#### What you have to do
Scan the records below, and wherever a line has the word "Module", pull it out.

[Opening Available data section]

(** * CC-CEDICT parser (main.py): a shallow embedding and its properties

    The definitions follow main.py function by function:
    - [PyStr]: Python's [str] as a list of code points, with the [str]
      methods and the one regular-expression substitution main.py calls;
    - the error monad [result] for code that may raise;
    - [get_pinyin_from_characters], [get_zhuyin_from_characters],
      [parse_cc_cedict_line], [parse_cc_cedict_file] over an abstract
      pypinyin;
    - [Json]: [json.dump(..., ensure_ascii=False, indent=2)] and [json.loads]
      on the values main.py writes, and [save_to_json].
    The facts come after them: about the string operations, the parser,
    the decoder, and then the properties of the program itself. *)

From Stdlib Require Import Ascii String.
From Stdlib Require Import List NArith ZArith Bool Arith Lia Sorted.
Import ListNotations.

Set Warnings "-register-all".

(* ===================================================================== *)
(** ** Python strings *)
(* ===================================================================== *)

Module PyStr.

(** A Python 3 [str] is a sequence of Unicode code points; [len] counts
    code points, so a string is a list of them. *)
Definition char : Type := N.
Definition str : Type := list char.

(** ASCII literals, for readable examples. *)
Definition lit (s : string) : str := map N_of_ascii (list_ascii_of_string s).

Definition TAB : char := 9%N.
Definition NEWLINE : char := 10%N.
Definition SPACE : char := 32%N.
Definition QUOTE : char := 34%N.
Definition HASH : char := 35%N.
Definition SLASH : char := 47%N.
Definition LBRACKET : char := 91%N.
Definition BACKSLASH : char := 92%N.
Definition RBRACKET : char := 93%N.

(** [a == b] *)
Fixpoint str_eqb (a b : str) : bool :=
  match a, b with
  | [], [] => true
  | x :: a', y :: b' => (x =? y)%N && str_eqb a' b'
  | _, _ => false
  end.

(** [len(s)] *)
Definition len (s : str) : nat := length s.

(** [c.isspace()], the characters [str.strip()] removes: CPython's
    [_Py_ascii_whitespace] table below 128 and [_PyUnicode_IsWhitespace]
    above. *)
Definition isspace (c : char) : bool :=
  ((9 <=? c) && (c <=? 13) || (28 <=? c) && (c <=? 32)
   || (c =? 133) || (c =? 160) || (c =? 5760)
   || (8192 <=? c) && (c <=? 8202)
   || (c =? 8232) || (c =? 8233) || (c =? 8239) || (c =? 8287)
   || (c =? 12288))%N.

(** [s.lstrip()], [s.rstrip()], [s.strip()] *)
Fixpoint lstrip (s : str) : str :=
  match s with
  | [] => []
  | c :: s' => if isspace c then lstrip s' else s
  end.

Definition rstrip (s : str) : str := rev (lstrip (rev s)).

Definition strip (s : str) : str := rstrip (lstrip s).

(** [s.startswith(p)], [s.endswith(p)] *)
Fixpoint startswith (s p : str) {struct p} : bool :=
  match p with
  | [] => true
  | d :: p' =>
      match s with
      | [] => false
      | c :: s' => (c =? d)%N && startswith s' p'
      end
  end.

Definition endswith (s p : str) : bool := startswith (rev s) (rev p).

(** A character that is not a separator belongs to the first piece of
    what follows it. *)
Definition cons_piece (c : char) (ps : list str) : list str :=
  match ps with
  | [] => [[c]]
  | p :: ps' => (c :: p) :: ps'
  end.

(** [s.split(sep, maxsplit)] for a one-character [sep]; [None] is Python's
    default [maxsplit=-1] (no limit).  Every occurrence of [sep] splits,
    so adjacent separators give empty pieces, and the empty string gives
    one empty piece. *)
Fixpoint split (sep : char) (maxsplit : option nat) (s : str) : list str :=
  match s with
  | [] => [[]]
  | c :: s' =>
      match (c =? sep)%N, maxsplit with
      | true, None => [] :: split sep None s'
      | true, Some (S n) => [] :: split sep (Some n) s'
      | _, _ => cons_piece c (split sep maxsplit s')
      end
  end.

(** [sep.join(pieces)] *)
Fixpoint join (sep : str) (pieces : list str) : str :=
  match pieces with
  | [] => []
  | [p] => p
  | p :: ps => p ++ sep ++ join sep ps
  end.

(** [s[start:stop]] with Python's treatment of negative and out-of-range
    indices. *)
Definition clamp_index (n i : Z) : Z :=
  if (i <? 0)%Z then Z.max 0 (i + n) else Z.min i n.

Definition slice (s : str) (start stop : Z) : str :=
  let n := Z.of_nat (length s) in
  let a := clamp_index n start in
  let b := clamp_index n stop in
  firstn (Z.to_nat (b - a)) (skipn (Z.to_nat a) s).

(** [re.sub(r'\[.*?\]', '', s)].  The pattern has no flags, so [.] matches
    every character except the newline.  Scanning from the left, a match at
    [[] is the shortest one: it ends at the first []] after it, and exists
    only when no newline comes before that []].  [after_close] is the text
    after that []], when there is a match. *)
Fixpoint after_close (s : str) : option str :=
  match s with
  | [] => None
  | c :: s' =>
      if (c =? RBRACKET)%N then Some s'
      else if (c =? NEWLINE)%N then None
      else after_close s'
  end.

Definition closes (s : str) : bool :=
  match after_close s with Some _ => true | None => false end.

(** [re_sub_brackets] copies characters until a match starts, and
    [skip_match] drops the matched span; the search resumes right after the
    span, as [re.sub] does with non-overlapping matches. *)
Fixpoint re_sub_brackets (s : str) : str :=
  match s with
  | [] => []
  | c :: s' =>
      if (c =? LBRACKET)%N && closes s' then skip_match s'
      else c :: re_sub_brackets s'
  end
with skip_match (s : str) : str :=
  match s with
  | [] => []
  | c :: s' =>
      if (c =? RBRACKET)%N then re_sub_brackets s' else skip_match s'
  end.
Lemma parse_file_named (path content : string) (m : @Machine VCDTime) :
  is_stdin_path path = false ->
  w_fs (world m) !! path = Some (Readable content) ->
  parse_file strerror grammar path m =
    let out := grammar (grammar_input path content m) in
    match gs_scopes (go_state out) with
    | [] => Undefined
    | _ :: rest =>
        Returned
          (if go_result out =? 0 then Some (w_next_obj (world m)) else None)
          (mkMachine (session_on_return path m out rest)
             (world_on_return_named m out))
    end.
Proof.
  intros Hp Hf. explode m. revert Hf. exec. rewrite Hp. intros ->.
  exec. tidy_maps.
  destruct (grammar _) as [res [tr' so' no' [|top rest] ct' l'] rest' diag];
    exec; [reflexivity |].
  destruct (res =? 0); exec; tidy_maps; reflexivity.
Qed.

Lemma is_stdin_path_spec (path : string) :
  is_stdin_path path = true <-> path = "" \/ path = "-".
Proof.
  unfold is_stdin_path. rewrite orb_true_iff, !String.eqb_eq. reflexivity.
Qed.

Lemma is_stdin_path_false (path : string) :
  is_stdin_path path = false <-> path <> "" /\ path <> "-".
Proof.
  unfold is_stdin_path. rewrite orb_false_iff, !String.eqb_neq. reflexivity.
Qed.
Lemma clipped_value_estimate_in_range_witness :
  exists clipped,
    eval example.feed
      (clipped_value_estimate (old_value_placeholder "extrinsic")
         (Placeholder float32 [None; Some 1%nat] "extrinsic_value")
         (decay_epsilon example.self example.epsilon example.max_step))
    = Ok (Vector clipped) /\
    length clipped = length [1%R; 4%R] /\
    forall i c v_old, clipped !! i = Some c -> [1%R; 4%R] !! i = Some v_old ->
      (v_old - example.epsilon <= c <= v_old + example.epsilon)%R.
Proof.
  apply (clipped_value_estimate_in_range example.feed
           (old_value_placeholder "extrinsic")
           (Placeholder float32 [None; Some 1%nat] "extrinsic_value")
           (decay_epsilon example.self example.epsilon example.max_step)
           [1%R; 4%R] [[1%R]; [5%R]] example.epsilon).
  - reflexivity.
  - reflexivity.
  - exact example_decay_epsilon.
  - reflexivity.
  - unfold example.epsilon. lra.
Defined.

(** C7, as amended.  When the length of [stream_names] is the number of
    value streams, the stream names are distinct and [create_losses]
    returns, every stream name has exactly one value head, one returns
    placeholder and one old-value placeholder, matched by list index: there
    are as many placeholders of each kind and as many per-stream loss terms
    as names, no placeholder occurs twice, the [i]-th placeholders are named
    after [stream_names[i]], and the [i]-th loss term pairs them with the
    value head stored under [stream_names[i]]. *)
Theorem streams_matched_by_index (self : LearningModel)
    (probs old_probs : tensor) (value_streams : gmap string tensor)
    (ent : tensor) (beta epsilon lr max_step : R) (stream_names : list string)
    (L : Losses) :
  size value_streams = length stream_names ->
  NoDup stream_names ->
  create_losses self probs old_probs value_streams ent beta epsilon lr max_step
    stream_names = Ok L ->
  exists value_losses,
    value_loss L = ReduceMean (Stack value_losses) /\
    length (returns_holders L) = length stream_names /\
    length (old_values L) = length stream_names /\
    length value_losses = length stream_names /\
    NoDup (returns_holders L) /\
    NoDup (old_values L) /\
    forall i name, stream_names !! i = Some name ->
      exists head,
        value_streams !! name = Some head /\
        returns_holders L !! i = Some (Placeholder float32 [None] (name +:+ "_returns")) /\
        old_values L !! i = Some (Placeholder float32 [None] (name +:+ "_value_estimate")) /\
        value_losses !! i =
          Some (stream_value_loss self
                  (Placeholder float32 [None] (name +:+ "_returns"))
                  (Placeholder float32 [None] (name +:+ "_value_estimate"))
                  head (decay_epsilon self epsilon max_step)).
Proof.
  intros Hsize Hnd HL.
  apply create_losses_built in HL as (_ & heads & Hheads & Hb).
  destruct Hb as (Hrh & Hov & _ & _ & Hvl & _).
  eexists. split; [exact Hvl|].
  rewrite Hrh, Hov, !length_map, length_zip_with.
  pose proof (Forall2_length _ _ _ Hheads) as Hlen.
  split; [reflexivity|]. split; [reflexivity|]. split; [lia|].
  split; [apply NoDup_fmap_2; [exact returns_placeholder_inj|exact Hnd]|].
  split; [apply NoDup_fmap_2; [exact old_value_placeholder_inj|exact Hnd]|].
  intros i name Hi.
  destruct (Forall2_lookup_l _ _ _ _ _ Hheads Hi) as (head & Hhi & Hhead).
  exists head. split; [exact Hhead|].
  rewrite !list_lookup_fmap, Hi. split; [reflexivity|]. split; [reflexivity|].
  apply lookup_zip_with_Some. exists name, head. auto.
Qed.

Lemma streams_matched_by_index_witness :
  exists L value_losses,
    create_losses example.self (log_probs example.self)
      (old_log_probs example.self) (value_heads example.self)
      (entropy example.self) example.beta example.epsilon example.lr
      example.max_step example.stream_names = Ok L /\
    value_loss L = ReduceMean (Stack value_losses) /\
    length (returns_holders L) = 2 /\
    length (old_values L) = 2 /\
    length value_losses = 2.
Proof.
  assert (Hnd : NoDup example.stream_names)
    by (apply (bool_decide_unpack _); reflexivity).
  eexists.
  edestruct (streams_matched_by_index example.self (log_probs example.self)
               (old_log_probs example.self) (value_heads example.self)
               (entropy example.self) example.beta example.epsilon example.lr
               example.max_step example.stream_names _ eq_refl Hnd eq_refl)
    as (vls & Hvl & H1 & H2 & H3 & _).
  exists vls. split; [reflexivity|]. auto.
Defined.
Definition bcrypt : Bcrypt :=
    {| GenerateFromPassword := fun password cost =>
         if Z.ltb 31 cost then Err (LibError "bcrypt" "cost outside allowed range")
         else Ok ("$2a$" ++ fmt_Z cost ++ "$" ++ hex_encode password);
       bcryptCost := 10 |}.

  (** A request is the value of its [Authorization] header. *)
Definition gate (slow : Z) : GateEnv :=
    {| Request := string;
       GetBearerToken := fun r =>
         if Jwt.HasPrefix r "Bearer "
         then Ok (String.substring 7 (String.length r - 7) r)
         else Err (Errorf "Invalid authentication method");
       AuthUserId := fun token =>
         if String.eqb token "alice" then (Ok 1%N, slow)
         else (Err ErrRecordNotFound, slow);
       UserIdKey := "userId" |}.

Definition empty : gormDB :=
    {| tasks := []; users := []; actions := []; NowFunc := 1700000000;
       uuid_generate_v4 := fun n => "uuid-" ++ fmt_d (N.of_nat n);
       uuid_drawn := 0; users_id_seq := 0%N |}.

Definition task (id title : string) (owner : uint64) : Task :=
    {| CreatedAt := 1600000000; UpdatedAt := 1600000000; DeletedAt := None;
       Id := id; Kind := TaskEnum; Title := title; Done := false; UserId := owner;
       Actions := []; StartDate := None; EndDate := None; Task_Interval := Daily;
       Frequency := 0 |}.

  (** Users 1 and 2; two tasks of user 1, one of user 2. *)
Definition store : gormDB :=
    with_tasks empty
      [task "t1" "Buy milk" 1%N; task "t2" "Run" 1%N; task "t3" "Read" 2%N].

  (** A token written by hand: the header names [alg], the claims are
      those of a login of [username], the tag is made under [key]. *)
Definition forge (alg username : string) (key : bytes) : string :=
    let h := hex_encode (write_header [("typ", Jwt.JString "JWT");
                                       ("alg", Jwt.JString alg)]) in
    let c := hex_encode (write_claims (login_claims username)) in
    h ++ "." ++ c ++ "." ++ hex_encode (tag Jwt.SHA256 key (h ++ "." ++ c)).

End Sample.

(** The effects of the gate that answer the request: an error response,
    or the call of the wrapped handler. *)
Definition is_answer `{GateEnv} (e : GateEffect) : bool :=
  match e with
  | http_Error _ _ => true
  | ContextHandler _ _ _ => true
  | _ => false
  end.

(** The design document on a foreign secret, as it words it: every
    token signed under a key other than the service's is refused. *)
Definition refuses_every_other_secret (W : Jwt.Wire DuetClaims) : Prop :=
  forall (claims : DuetClaims) (key : bytes) (tokenString : string),
    key <> tokenSecret ->
    Jwt.SignedString (Jwt.NewWithClaims Jwt.HS256 claims) key = Ok tokenString ->
    exists err, snd (VerifyToken tokenString) = (None, Some err).

(** The id [Create] gives a new action row. *)
Definition new_action_id (db : gormDB) (action : Action) : string :=
  if isBlank (VString (Action_Id action)) then uuid_generate_v4 db (uuid_drawn db)
  else Action_Id action.

(** A store with users and actions, for the statements about them. *)
Module Fixture.

Definition user (id : uint64) (name : string) : User :=
  {| User_Id := id; User_CreatedAt := 1600000000; User_UpdatedAt := 1600000000;
     User_DeletedAt := None; Username := name; HashedPassword := "$2a$10$00";
     Tasks := [] |}.

Definition action (id taskId : string) : Action :=
  {| Action_Id := id; Action_Kind := ActionProgress; When := Some 1650000000;
     TaskId := taskId |}.

(** Users alice (1) and bob (2); tasks t1, t2 of alice and t3 of bob;
    action a1 on t1 and a2 on t3. *)
Definition store : gormDB :=
  {| tasks := tasks Sample.store;
     users := [user 1%N "alice"; user 2%N "bob"];
     actions := [action "a1" "t1"; action "a2" "t3"];
     NowFunc := 1700000000;
     uuid_generate_v4 := uuid_generate_v4 Sample.empty;
     uuid_drawn := 0;
     users_id_seq := 2%N |}.

(** A token with the header and tag of a login token of alice, whose
    claims carry an expiry long past. *)
Definition expired_token : string :=
  let h := Sample.hex_encode
             (Sample.write_header [("typ", Jwt.JString "JWT");
                                   ("alg", Jwt.JString "HS256")]) in
  let c := Sample.hex_encode
             (Sample.write_claims
                {| StandardClaims :=
                     {| Jwt.Audience := "https://api.helloduet.com";
                        Jwt.ExpiresAt := 1; Jwt.Id := ""; Jwt.IssuedAt := 0;
                        Jwt.Issuer := "Duet"; Jwt.NotBefore := 0;
                        Jwt.Subject := "alice" |} |}) in
  h ++ "." ++ c ++ "."
  ++ Sample.hex_encode (Sample.tag Jwt.SHA256 tokenSecret (h ++ "." ++ c)).

End Fixture.

(** The codec of [Sample] with the MAC made as [crypto/hmac] makes it,
    over a stand-in for the hash (a 32-bit FNV-1a sum, written as four
    bytes). *)
Module Keyed.

Fixpoint fnv1a (acc : N) (s : bytes) : N :=
  match s with
  | EmptyString => acc
  | String b rest =>
      fnv1a (N.modulo (N.lxor acc (N_of_ascii b) * 16777619) 4294967296) rest
  end.

Definition digest (s : bytes) : bytes :=
  let h := fnv1a 2166136261 s in
  String (ascii_of_N (N.modulo (N.div h 16777216) 256))
    (String (ascii_of_N (N.modulo (N.div h 65536) 256))
       (String (ascii_of_N (N.modulo (N.div h 256) 256))
          (String (ascii_of_N (N.modulo h 256)) EmptyString))).

Definition wire : Jwt.Wire DuetClaims :=
  {| Jwt.EncodeSegment := Sample.hex_encode;
     Jwt.DecodeSegment := Sample.hex_decode;
     Jwt.Marshal_Header := Sample.write_header;
     Jwt.Unmarshal_Header := Sample.read_header;
     Jwt.Marshal_Claims := Sample.write_claims;
     Jwt.Unmarshal_Claims := Sample.read_claims;
     Jwt.HMAC := fun h key msg => Hmac.Sum digest (Hmac.BlockSize h) key msg;
     Jwt.TimeFunc := 1700000000 |}.

(** The service's secret followed by one zero byte. *)
Definition padded_secret : bytes := tokenSecret ++ String zero EmptyString.

End Keyed.

(** * Properties *)

(** ** The store *)

Lemma NoDup_map_inj {A B : Type} (f : A -> B) (l : list A) (a b : A) :
  NoDup (map f l) -> In a l -> In b l -> f a = f b -> a = b.
Proof.
  induction l as [|x l IH]; simpl; intros ND Ha Hb E.
  - contradiction.
  - inversion ND as [|y ys Hnotin ND']; subst.
    destruct Ha as [<-|Ha], Hb as [<-|Hb]; auto.
    + exfalso. apply Hnotin. rewrite E. now apply in_map.
    + exfalso. apply Hnotin. rewrite <- E. now apply in_map.
Qed.

Lemma least_nil_iff {A : Type} `{Model A} (rows : list A) :
  least rows = None <-> rows = [].
Proof.
  destruct rows as [|a rest]; simpl; [tauto|].
  split; [|discriminate].
  destruct (least rest); [destruct (value_leb _ _)|]; discriminate.
Qed.

Lemma least_In {A : Type} `{Model A} (rows : list A) (a : A) :
  least rows = Some a -> In a rows.
Proof.
  revert a. induction rows as [|x rest IH]; simpl; intros a E; [discriminate|].
  destruct (least rest) as [b|].
  - destruct (value_leb _ _); inversion E; subst; auto.
  - inversion E; auto.
Qed.

Lemma filter_nil_iff {A : Type} (p : A -> bool) (l : list A) :
  filter p l = [] <-> forall a, In a l -> p a = false.
Proof.
  induction l as [|x l IH]; simpl.
  - split; [contradiction|reflexivity].
  - destruct (p x) eqn:E.
    + split; [discriminate|]. intros Hall. rewrite (Hall x) in E by auto. discriminate.
    + rewrite IH. split.
      * intros Hall a [<-|Ha]; auto.
      * intros Hall a Ha. apply Hall. auto.
Qed.

(** What the WHERE of [GetTask] selects. *)
Lemma selected_GetTask (taskId : string) (userId : uint64) (more : Conditions)
      (t : Task) :
  selected Task_zero
    (whereMap ([("id", VString taskId); ("user_id", VUint userId)] ++ more)%list) t
  = true ->
  DeletedAt t = None /\ Id t = taskId /\ UserId t = userId.
Proof.
  unfold selected, visible, whereMap. cbn.
  destruct (DeletedAt t); cbn; [discriminate|].
  intros E.
  apply andb_prop in E as [E1 E]. apply andb_prop in E as [E2 _].
  apply String.eqb_eq in E1. apply N.eqb_eq in E2. auto.
Qed.

Lemma selected_GetTask_exact (taskId : string) (userId : uint64) (t : Task) :
  selected Task_zero
    (whereMap [("id", VString taskId); ("user_id", VUint userId)]) t
  = match DeletedAt t with
    | None => String.eqb (Id t) taskId && N.eqb (UserId t) userId
    | Some _ => false
    end.
Proof.
  unfold selected, visible, whereMap. cbn.
  destruct (DeletedAt t); cbn; [reflexivity|].
  now rewrite andb_true_r.
Qed.

Lemma GetTask_unfold (db : gormDB) (taskId : string) (userId : uint64)
      (kind : option TaskKind) :
  GetTask db taskId userId kind =
  match First (tasks db) (whereMap (GetTask_conditions taskId userId kind))
              Task_zero with
  | Err err => (None, Some err)
  | Ok task => (Some (Preload_Actions db task), None)
  end.
Proof. unfold GetTask, GetTask_conditions. destruct kind; reflexivity. Qed.

(** No visible row of that id and owner: the record is not found. *)
Lemma GetTask_not_found (db : gormDB) (taskId : string) (userId : uint64)
      (kind : option TaskKind) :
  (forall t, In t (tasks db) -> DeletedAt t = None -> Id t = taskId ->
             UserId t <> userId) ->
  GetTask db taskId userId kind = (None, Some ErrRecordNotFound).
Proof.
  intros Hnone. rewrite GetTask_unfold. unfold First.
  replace (filter _ (tasks db)) with (@nil Task); [reflexivity|].
  symmetry. apply filter_nil_iff. intros t Hin.
  destruct (selected _ _ t) eqn:E; [|reflexivity].
  unfold GetTask_conditions in E. apply selected_GetTask in E as (Hd & Hi & Hu).
  exfalso. exact (Hnone t Hin Hd Hi Hu).
Qed.

(** A task returned is a visible row of that id and owner. *)
Lemma GetTask_found (db : gormDB) (taskId : string) (userId : uint64)
      (kind : option TaskKind) (task : Task) :
  fst (GetTask db taskId userId kind) = Some task ->
  exists row, In row (tasks db) /\ DeletedAt row = None /\ Id row = taskId /\
              UserId row = userId /\ task = Preload_Actions db row.
Proof.
  rewrite GetTask_unfold. unfold First.
  destruct (least _) as [row|] eqn:E; simpl; [|discriminate].
  intros [= <-]. apply least_In in E. apply filter_In in E as [Hin Hsel].
  unfold GetTask_conditions in Hsel. apply selected_GetTask in Hsel as (Hd & Hi & Hu).
  exists row. auto.
Qed.

(** The two returns of [GetTask] go together. *)
Lemma GetTask_shape (db : gormDB) (taskId : string) (userId : uint64)
      (kind : option TaskKind) :
  (exists task, GetTask db taskId userId kind = (Some task, None)) \/
  GetTask db taskId userId kind = (None, Some ErrRecordNotFound).
Proof.
  rewrite GetTask_unfold. unfold First.
  destruct (least _); [left; eauto|right; reflexivity].
Qed.

(** C3. [GetTask(id, A)] on a task that exists but belongs to another
    user B returns the record-not-found error, and that is the very
    outcome it has on a store where no task has the id: the two cases
    cannot be told apart by the caller. *)
Theorem GetTask_not_owned_as_absent
        (db1 db2 : gormDB) (taskId : string) (userA userB : uint64)
        (kind : option TaskKind) (t : Task) :
  NoDup (map Id (tasks db1)) ->
  In t (tasks db1) -> Id t = taskId -> UserId t = userB -> userA <> userB ->
  (forall t', In t' (tasks db2) -> Id t' <> taskId) ->
  GetTask db1 taskId userA kind = (None, Some ErrRecordNotFound) /\
  GetTask db1 taskId userA kind = GetTask db2 taskId userA kind.
Proof.
  intros ND Hin Hid Hown Hneq Habsent.
  assert (E1 : GetTask db1 taskId userA kind = (None, Some ErrRecordNotFound)).
  { apply GetTask_not_found. intros t' Hin' _ Hid' Hown'.
    assert (t' = t) by (apply (NoDup_map_inj Id (tasks db1)); congruence).
    subst t'. congruence. }
  split; [exact E1|]. rewrite E1. symmetry.
  apply GetTask_not_found. intros t' Hin' _ Hid' _. exact (Habsent t' Hin' Hid').
Qed.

[Closing Available data section]

#### Finished exercise
Module PyStr.
Module Fixture.
Module Keyed.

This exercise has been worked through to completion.